Set down exactly, from the records below, the line with "Lemma check_unique_NoDup l" through the line with "- intros x [->|Hx]%elem_of_cons;", and nothing else.

── Source material

(** C3: compiling is correct: whatever the policy, a call of the compiled code
    from the runtime - an action, the policy or recall rule of a command, or
    its seal or open function - ends the way the reference semantics of the
    source says: the same exit, the same error or the same result, after the
    same input and output, for every VM fuel from some point on. The only
    exception is an evaluation for which the fuel of the semantics is too
    small. Foreign functions are assumed to take their arguments from the stack
    and to leave their result on it. *)
Theorem compiled_policy_correct {IO} `{MachineIO IO} env m to_allocvec from_bytes ffi n e (s : RunState IO) :
  compiles_to env m → ranges_ok (ce_policy env) → ce_stub_ffi env = false → ffi_contract env ffi →
  entry_of (ce_policy env) e → rs_stack s = [] → accepts m e s →
  ends_as (λ fuel, call_entry m to_allocvec from_bytes fuel e s)
    (meaning env (sc_globals (rs_scope s)) (struct_defs m) (fact_defs m) (rs_ctx s) to_allocvec from_bytes ffi n e (entry_local e (rs_io s)))
    on_stack.
Proof. apply compiled_entry_ends. Qed.

(** * Types of calls *)
Lemma check_unique_NoDup l seen cs seen' cs' : check_unique seen l cs = (Ok seen', cs') →
  NoDup (map fd_identifier l) ∧ ∀ x, x ∈ map fd_identifier l → x ∉ seen.
Proof.
  revert seen cs. induction l as [|f l IH]; intros seen cs E; simpl in *; [split; [constructor|set_solver]|].
  destruct (bool_decide_reflect (fd_identifier f ∈ seen)) as [|Hn]; [by apply M_bind_inv_Ok in E as (? & ? & _ & ?)|].
  apply IH in E as [Hd Hs]. split.
  - constructor; [|done]. intros Hin. apply (Hs _ Hin). by left.
  - intros x [->|Hx]%elem_of_cons; [done|]. intros Hin. apply (Hs x Hx). by right.
Qed.
Lemma define_struct_NoDup x fields cs a cs' : define_struct x fields cs = (Ok a, cs') → NoDup (map fd_identifier fields).
Proof.
  intros (y & s1 & [= <- <-] & E)%M_bind_inv_Ok. destruct (bt_get x _); [by apply M_bind_inv_Ok in E as (? & ? & _ & ?)|].
  apply M_bind_inv_Ok in E as (u & s2 & E & _). exact (proj1 (check_unique_NoDup _ _ _ _ _ E)).
Qed.
Lemma command_fields_NoDup env m c : compiles_to env m → c ∈ pl_commands (ce_policy env) → NoDup (map fd_identifier (cd_fields (inner c))).
Proof.
  intros (cs & E & _)%compiles_to_inv Hc. inv_calls E. destruct a0. unfold compile_definitions in E1. inv_calls E1.
  match goal with H : for_each _ (pl_commands _) _ = (Ok ?u, _) |- _ => destruct u; destruct (for_each_elem _ _ _ _ c H Hc) as (? & ? & ? & ? & _ & _ & Hd & _) end.
  by apply define_struct_NoDup in Hd.
Qed.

────

### Answer below
Lemma check_unique_NoDup l seen cs seen' cs' : check_unique seen l cs = (Ok seen', cs') →
  NoDup (map fd_identifier l) ∧ ∀ x, x ∈ map fd_identifier l → x ∉ seen.
Proof.
  revert seen cs. induction l as [|f l IH]; intros seen cs E; simpl in *; [split; [constructor|set_solver]|].
  destruct (bool_decide_reflect (fd_identifier f ∈ seen)) as [|Hn]; [by apply M_bind_inv_Ok in E as (? & ? & _ & ?)|].
  apply IH in E as [Hd Hs]. split.
  - constructor; [|done]. intros Hin. apply (Hs _ Hin). by left.
  - intros x [->|Hx]%elem_of_cons; [done|]. intros Hin. apply (Hs x Hx). by right.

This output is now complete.